DR. KIRK ELLIOTT: Yeah.
JASON HARTMAN: Yeah. But go ahead, with what you were saying.
DR. KIRK ELLIOTT: Absolutely. So, this medicine, that is required to fix the US dollar, is the exact same medicine that will kill the patient. You know, it’s not a good result. Because when we’re in debt up to our eyeballs and you start raising interest rates, everybody who carries debt is going to feel the pinch even more. And people are already feeling the pinch with the lowest interest rates in the history of the country.
JASON HARTMAN: Now, that’s people, though—I mean, they would have to take on new debt, to really feel that pinch. And they might have a need to take on new debt, if they can even take on new debt, or if they have adjustable debt.
DR. KIRK ELLIOTT: Sure. Yes, so like credit card debt, and a lot of California, which actually still has adjustable rate mortgages, because—
JASON HARTMAN: They can’t afford it any other way. Yeah, right.
DR. KIRK ELLIOTT: And so the people who still have arms, which, shockingly, there is a lot of them who haven’t been able to refinance, for example, because equity has gone down on their homes, and they haven’t been able to refinance; they’re stuck with these things. Well yeah, it’s just that revolving credit, it’s these adjustable rate, it’s the variable rates—they are going to get crushed. Because if interest rates, for example, go from 2% to 4%, that’s not a 2% increase.
JASON HARTMAN: No, it’s a 100% increase.
DR. KIRK ELLIOTT: Yeah, it’s doubling.
JASON HARTMAN: It’s a 100% increase. I cannot believe how many people can’t do flipping math. It’s mind-boggling. Like when in California they’ll raise the sales tax, they’ll raise the state income tax—oh, it’s only a 1% increase! No, it’s not. It’s a 20% increase! It’s a 17% increase!
DR. KIRK ELLIOTT: And imagine if you had a mortgage payment on a 4% adjustable rate mortgage, and you’re paying $2000 a month, and they say ah, it’s gonna go to 8%. Ah, it’s going up 4%. No it is not. Your mortgage payment goes to $4000 a month! Don’t be silly! Yeah. I mean, this is where—this is where we are heading. But this also opens up an entire new can of worms, and that is the bond market. The bond market could be the next asset bubble that completely bursts. Because as interest rates rise, the value of bonds come down.

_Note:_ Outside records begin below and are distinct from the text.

(** * NodeGraph: the force-directed graph view of [src/Graph.js]

    A shallow embedding of the [Graph] component: the sample graph it
    builds, its drag handlers ([onDragStart], [onDragMove], [onDragEnd]),
    its tick callback ([updatePositions], [drawNode]) and the part of the
    force simulation the handlers talk to.

    JavaScript numbers are modelled as rationals [Q] (coordinates, alpha,
    opacities) and as [nat] where the code only counts ([linkCount], the
    radius derived from it, array indices).  Object references are indices
    into the store that holds the objects: a node reference is an index
    into the [nodes] array, a circle reference an index into the list of
    circle [Graphics] objects.  A property that is [null] or absent is
    [None]. *)

From Stdlib Require Import QArith Qround Lqa Lia.
From stdpp Require Import base option list.

Local Open Scope nat_scope.

(** ** Data model *)

(** A node object: [{id, x, y, linkCount}] from the generator, [circle]
    added when its circle is created, [vx]/[vy] kept by the simulation and
    [fx]/[fy] written by the drag handlers. *)
Record Node := mkNode {
  id : nat;
  x : Q;
  y : Q;
  linkCount : nat;
  vx : Q;
  vy : Q;
  fx : option Q;
  fy : option Q;
  circle : option nat
}.

(** A link object [{source, target}]: two node references. *)
Record Link := mkLink {
  source : nat;
  target : nat
}.

Definition set_linkCount (k : nat) (n : Node) : Node :=
  mkNode (id n) (x n) (y n) k (vx n) (vy n) (fx n) (fy n) (circle n).

Definition set_fx (p : option Q) (n : Node) : Node :=
  mkNode (id n) (x n) (y n) (linkCount n) (vx n) (vy n) p (fy n) (circle n).

Definition set_fy (p : option Q) (n : Node) : Node :=
  mkNode (id n) (x n) (y n) (linkCount n) (vx n) (vy n) (fx n) p (circle n).

Definition set_circle (c : option nat) (n : Node) : Node :=
  mkNode (id n) (x n) (y n) (linkCount n) (vx n) (vy n) (fx n) (fy n) c.

(** ** Sample graph construction *)

Module Build.

(** [Math.floor(Math.random() * nodes.length)] for a draw [r] of
    [Math.random()] over an array of [len] elements.  A draw is in [0, 1),
    so the index picked is in range and names a node of the array. *)
Definition pick (r : Q) (len : nat) : nat :=
  Z.to_nat (Qfloor (r * inject_Z (Z.of_nat len))).

Section Random.

(** The draws of [Math.random()]: [rnd_pos i] are the two draws made for
    node [i], [rnd_link k] the two made for the [k]-th generated link. *)
Variable rnd_pos : nat -> Q * Q.
Variable rnd_link : nat -> Q * Q.
Variables width height : Q.

(** [Array.from({ length: 20 }, (_, i) => ({ id: i, x: ..., y: ...,
    linkCount: 0 }))] *)
Definition sample_nodes : list Node :=
  map (fun i => mkNode i (fst (rnd_pos i) * width) (snd (rnd_pos i) * height)
                       0 0 0 None None None)
      (seq 0 20).

(** [source.linkCount++] *)
Definition incr_linkCount (n : Node) : Node :=
  set_linkCount (S (linkCount n)) n.

(** The callback of [Array.from({ length: 30 }, () => ...)]: it picks two
    nodes, counts the link on both ends unless they are the same node,
    and returns the link in either case. *)
Definition gen_link (st : list Node * list Link) (k : nat)
  : list Node * list Link :=
  let nodes := fst st in
  let src := pick (fst (rnd_link k)) (length nodes) in
  let tgt := pick (snd (rnd_link k)) (length nodes) in
  let nodes' :=
    if bool_decide (src <> tgt)
    then alter incr_linkCount tgt (alter incr_linkCount src nodes)
    else nodes in
  (nodes', snd st ++ [mkLink src tgt]).

(** [.filter(l => l.source !== l.target)] *)
Definition not_self (l : Link) : Prop := source l <> target l.

Definition gen_links (nodes : list Node) (ks : list nat)
  : list Node * list Link :=
  let st := foldl gen_link (nodes, []) ks in
  (fst st, filter not_self (snd st)).

Definition sample_links (nodes : list Node) : list Node * list Link :=
  gen_links nodes (seq 0 30).

End Random.

(** The number of links incident to node [i]. *)
Definition degree (links : list Link) (i : nat) : nat :=
  length (filter (fun l => source l = i) links)
  + length (filter (fun l => target l = i) links).

End Build.

(** ** Rendering *)

(** [const radius = 4 + linkCount*2] *)
Definition radius (linkCount : nat) : nat := 4 + linkCount * 2.

(** A call on a PIXI [Graphics] object. *)
Inductive Cmd :=
| clear
| beginFill (color : Z) (opacity : Q)
| lineStyle (w : Q) (color : Z) (opacity : Q)
| moveTo (px py : Q)
| lineTo (px py : Q)
| endFill
| drawCircle (px py : Q) (r : nat).

(** A [Graphics] object: its display opacity [alpha], the geometry drawn
    on it so far, and the [node] back reference the code stores on the
    circles ([circle.node = node]). *)
Record Graphics := mkGraphics {
  alpha : Q;
  geometry : list Cmd;
  node : option nat
}.

Definition set_alpha (a : Q) (g : Graphics) : Graphics :=
  mkGraphics a (geometry g) (node g).

(** The effect of one call on the object it is made on: [clear()] drops
    what was drawn, every other call adds to it. *)
Definition draw (c : Cmd) (g : Graphics) : Graphics :=
  match c with
  | clear => mkGraphics (alpha g) [] (node g)
  | _ => mkGraphics (alpha g) (geometry g ++ [c]) (node g)
  end.

(** The object a call is made on: [graphicsRef.current], the layer of the
    links, or the circle of a node. *)
Inductive Target :=
| LinkLayer
| Circle (c : nat).

(** ** Simulation state *)

(** Modelled from the spec: the force simulation is the imported d3-force
    library, which is not under src/.  Its state is the energy scalar
    alpha, the alphaTarget, and whether the tick loop is scheduled. *)
Record Simulation := mkSimulation {
  sim_alpha : Q;
  sim_alphaTarget : Q;
  sim_running : bool
}.

(** Modelled from the spec: [reheat()], the [simulation.alpha(1).restart()]
    of the source, missing with d3-force: "reset alpha to 1 and resume
    ticking". *)
Definition reheat (s : Simulation) : Simulation :=
  mkSimulation 1 (sim_alphaTarget s) true.

(** Modelled from the spec: [setAlphaTarget(v)], the
    [simulation.alphaTarget(v)] of the source, missing with d3-force. *)
Definition setAlphaTarget (v : Q) (s : Simulation) : Simulation :=
  mkSimulation (sim_alpha s) v (sim_running s).

(** The state of the simulation the handlers keep: no alphaTarget, and
    alpha in the unit interval. *)
Definition alpha_ok (s : Simulation) : Prop :=
  sim_alphaTarget s = 0%Q /\ (0 <= sim_alpha s <= 1)%Q.

(** ** The state the closures of [initializePixi] share *)

(** The listeners registered on [app.stage], as the number of
    registrations of the handler bound to each event: [onDragMove] for
    [pointermove], [onDragEnd] for the other two. *)
Record Listeners := mkListeners {
  pointermove : nat;
  pointerup : nat;
  pointerupoutside : nat
}.

Record World := mkWorld {
  nodes : list Node;
  links : list Link;
  graphics : Graphics;
  circles : list Graphics;
  dragTarget : option nat;
  simulation : Simulation;
  stage : Listeners
}.

Definition with_nodes (f : list Node -> list Node) (w : World) : World :=
  mkWorld (f (nodes w)) (links w) (graphics w) (circles w) (dragTarget w)
          (simulation w) (stage w).

Definition with_graphics (f : Graphics -> Graphics) (w : World) : World :=
  mkWorld (nodes w) (links w) (f (graphics w)) (circles w) (dragTarget w)
          (simulation w) (stage w).

Definition with_circles (f : list Graphics -> list Graphics) (w : World)
  : World :=
  mkWorld (nodes w) (links w) (graphics w) (f (circles w)) (dragTarget w)
          (simulation w) (stage w).

Definition with_dragTarget (d : option nat) (w : World) : World :=
  mkWorld (nodes w) (links w) (graphics w) (circles w) d
          (simulation w) (stage w).

Definition with_simulation (f : Simulation -> Simulation) (w : World)
  : World :=
  mkWorld (nodes w) (links w) (graphics w) (circles w) (dragTarget w)
          (f (simulation w)) (stage w).

Definition with_pointermove (k : nat) (w : World) : World :=
  mkWorld (nodes w) (links w) (graphics w) (circles w) (dragTarget w)
          (simulation w)
          (mkListeners k (pointerup (stage w)) (pointerupoutside (stage w))).

(** ** Drag handlers *)

(** [dragTarget.node]: the node behind the circle being dragged. *)
Definition dragTarget_node (w : World) : option nat :=
  c ← dragTarget w; g ← circles w !! c; node g.

(** An assignment to a property of [dragTarget.node]. *)
Definition assign_dragTarget_node (f : Node -> Node) (w : World) : World :=
  match dragTarget_node w with
  | Some i => with_nodes (alter f i) w
  | None => w
  end.

(** An assignment to a property of [dragTarget] itself. *)
Definition assign_dragTarget (f : Graphics -> Graphics) (w : World) : World :=
  match dragTarget w with
  | Some c => with_circles (alter f c) w
  | None => w
  end.

(** [function onDragMove(event)], with [event.global] = [(gx, gy)]. *)
Definition onDragMove (gx gy : Q) (w : World) : World :=
  match dragTarget w with
  | Some _ =>
      let w := assign_dragTarget_node (set_fx (Some gx)) w in
      let w := assign_dragTarget_node (set_fy (Some gy)) w in
      with_simulation reheat w
  | None => w
  end.

(** [function onDragStart(event)], called with [this] the circle [c]. *)
Definition onDragStart (c : nat) (gx gy : Q) (w : World) : World :=
  let w := with_circles (alter (set_alpha (1 # 2)) c) w in
  let w := with_dragTarget (Some c) w in
  let w := assign_dragTarget_node (set_fx (Some gx)) w in
  let w := assign_dragTarget_node (set_fy (Some gy)) w in
  with_pointermove (S (pointermove (stage w))) w.

(** [function onDragEnd()]; [off] removes every registration of the
    listener. *)
Definition onDragEnd (w : World) : World :=
  match dragTarget w with
  | Some _ =>
      let w := with_pointermove 0 w in
      let w := assign_dragTarget (set_alpha 1) w in
      let w := assign_dragTarget_node (set_fx None) w in
      let w := assign_dragTarget_node (set_fy None) w in
      let w := with_dragTarget None w in
      with_simulation (setAlphaTarget 0) w
  | None => w
  end.

(** ** The tick callback *)

(** The two calls that draw one link, made when both ends are there
    ([if (link.source && link.target)]). *)
Definition link_calls (ns : list Node) (l : Link) : list Cmd :=
  match ns !! source l, ns !! target l with
  | Some s, Some t => [moveTo (x s) (y s); lineTo (x t) (y t)]
  | _, _ => []
  end.

(** [function drawNode(graphic, x, y, linkCount)] *)
Definition drawNode (px py : Q) (linkCount : nat) : list Cmd :=
  [clear; beginFill 0x66ccff 1; drawCircle px py (radius linkCount); endFill].

(** The body of [nodesRef.current.forEach] in [updatePositions]. *)
Definition node_calls (n : Node) : list (Target * Cmd) :=
  match circle n with
  | Some c => map (pair (Circle c)) (clear :: drawNode (x n) (y n) (linkCount n))
  | None => []
  end.

(** The calls [updatePositions] makes, in the order it makes them. *)
Definition updatePositions_calls (w : World) : list (Target * Cmd) :=
  map (pair LinkLayer)
      ([clear; beginFill 0 0; lineStyle 2 0xffffff (6 # 10)]
         ++ concat (map (link_calls (nodes w)) (links w))
         ++ [endFill])
  ++ concat (map node_calls (nodes w)).

Definition exec (w : World) (call : Target * Cmd) : World :=
  match fst call with
  | LinkLayer => with_graphics (draw (snd call)) w
  | Circle c => with_circles (alter (draw (snd call)) c) w
  end.

(** [function updatePositions()] *)
Definition updatePositions (w : World) : World :=
  foldl exec w (updatePositions_calls w).

(** The calls that draw a line segment, and the call that draws a circle. *)
Definition is_line (c : Cmd) : bool :=
  match c with
  | moveTo _ _ | lineTo _ _ => true
  | _ => false
  end.

Definition is_circle (c : Cmd) : bool :=
  match c with
  | drawCircle _ _ _ => true
  | _ => false
  end.

(** ** Setting up the scene *)

Definition draw_all (cs : list Cmd) (g : Graphics) : Graphics :=
  foldl (fun g c => draw c g) g cs.
(** * Transaction log manager and configuration filter: a shallow embedding

    The development follows [src/lib-index/mail-transaction-log.c] and
    [src/config/config-filter.c].  The log manager is stateful C code: it is
    embedded as functions in a small state-and-fault monad over an explicit
    store of log files (pointers are keys of a finite map, [NULL] is [None]),
    the [log->files] chain (the [next] links, kept as the list of pointers in
    chain order) and a model of the file system the manager talks to. *)

From Stdlib Require Import ZArith Bool Lia.
From stdpp Require Import gmap strings list fin_maps.

Open Scope Z_scope.

(** ** The file system seen by one process *)

Module FS.

(** The system calls the log code issues; a world lists those that fail. *)
Inductive syscall :=
  | SysStat | SysFstat | SysOpen | SysCreate | SysLock
  | SysMap | SysRead | SysMunmap | SysClose.

#[global] Instance syscall_eq_dec : EqDecision syscall.
Proof. solve_decision. Defined.

(** One file on disk: its identity, its header and its bytes. *)
Record disk_file := DiskFile {
  df_dev : Z;
  df_ino : Z;
  df_valid : bool;           (* header magic and version are acceptable *)
  df_seq : Z;
  df_prev_seq : Z;
  df_prev_offset : Z;
  df_stamp : Z;
  df_mtime : Z;
  df_data : list Byte.byte
}.

Definition df_size (d : disk_file) : Z := Z.of_nat (length (df_data d)).

Record world := World {
  fs : gmap string disk_file;       (* path -> file *)
  fdtab : gmap Z disk_file;         (* open descriptors *)
  next_fd : Z;
  next_ino : Z;
  fs_dev : Z;
  hdr_size : Z;                     (* sizeof(struct mail_transaction_log_header) *)
  clock : Z;                        (* ioloop_time *)
  failing : list syscall
}.

Definition fails (w : world) (c : syscall) : bool := bool_decide (c ∈ failing w).

Definition with_fs (g : gmap string disk_file) (w : world) : world :=
  World g (fdtab w) (next_fd w) (next_ino w) (fs_dev w) (hdr_size w) (clock w) (failing w).
Definition with_fdtab (t : gmap Z disk_file) (w : world) : world :=
  World (fs w) t (next_fd w) (next_ino w) (fs_dev w) (hdr_size w) (clock w) (failing w).
Definition with_next_fd (n : Z) (w : world) : world :=
  World (fs w) (fdtab w) n (next_ino w) (fs_dev w) (hdr_size w) (clock w) (failing w).
Definition with_next_ino (n : Z) (w : world) : world :=
  World (fs w) (fdtab w) (next_fd w) n (fs_dev w) (hdr_size w) (clock w) (failing w).

End FS.
Import FS.

(** ** Data model of the log manager *)

(** [struct mail_transaction_log_header], the fields the manager reads. *)
Record log_header := LogHeader {
  file_seq : Z;
  prev_file_seq : Z;
  prev_file_offset : Z;
  create_stamp : Z
}.

(** [struct mail_transaction_log_file].  The [next] link is the position of
    the file in the chain of [log_state]; [log] is the one log of the store. *)
Record log_file := LogFile {
  filepath : string;
  hdr : log_header;
  st_dev : Z;
  st_ino : Z;
  last_size : Z;
  last_mtime : Z;
  fd : Z;
  mmap_base : option (list Byte.byte);
  buffer : option (list Byte.byte);
  buffer_offset : Z;
  sync_offset : Z;
  mailbox_sync_max_offset : Z;
  mailbox_sync_saved_offset : Z;
  locked : bool;
  refcount : Z
}.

JASON HARTMAN: Yeah, they just plummet. That’s countercyclical, remember that, everybody. When rates go up, all the existing bonds are devalued, because those are paying a fixed coupon rate. So if a bond’s paying 4%, and the market rate is 8%, that bond’s value just plummeted. Who’s gonna buy a 4% bond in an 8% market?
DR. KIRK ELLIOTT: Nobody. And some of those are actually going to be illiquid. You are not going to be able to get out of them. It’s going to be a massive stampede out, and the bond traders in the pit, in New York and so forth, they are not gonna know what to do. And they are going to be illiquid, and the value’s going to come crashing down, and they aren’t going to be able to get out of it. And who owns bonds in this country? It’s basically retirees. It’s basically pension funds. It is insurance companies. Insurance companies, by and large, are allocated into bonds 80-90-100% of their portfolios. This is not a good sign. You thought the AIG debacle was bad—what about when it’s company after company after company in the insurance industry that starts getting hit, and at some point there isn’t enough stimulus money to bail these things out?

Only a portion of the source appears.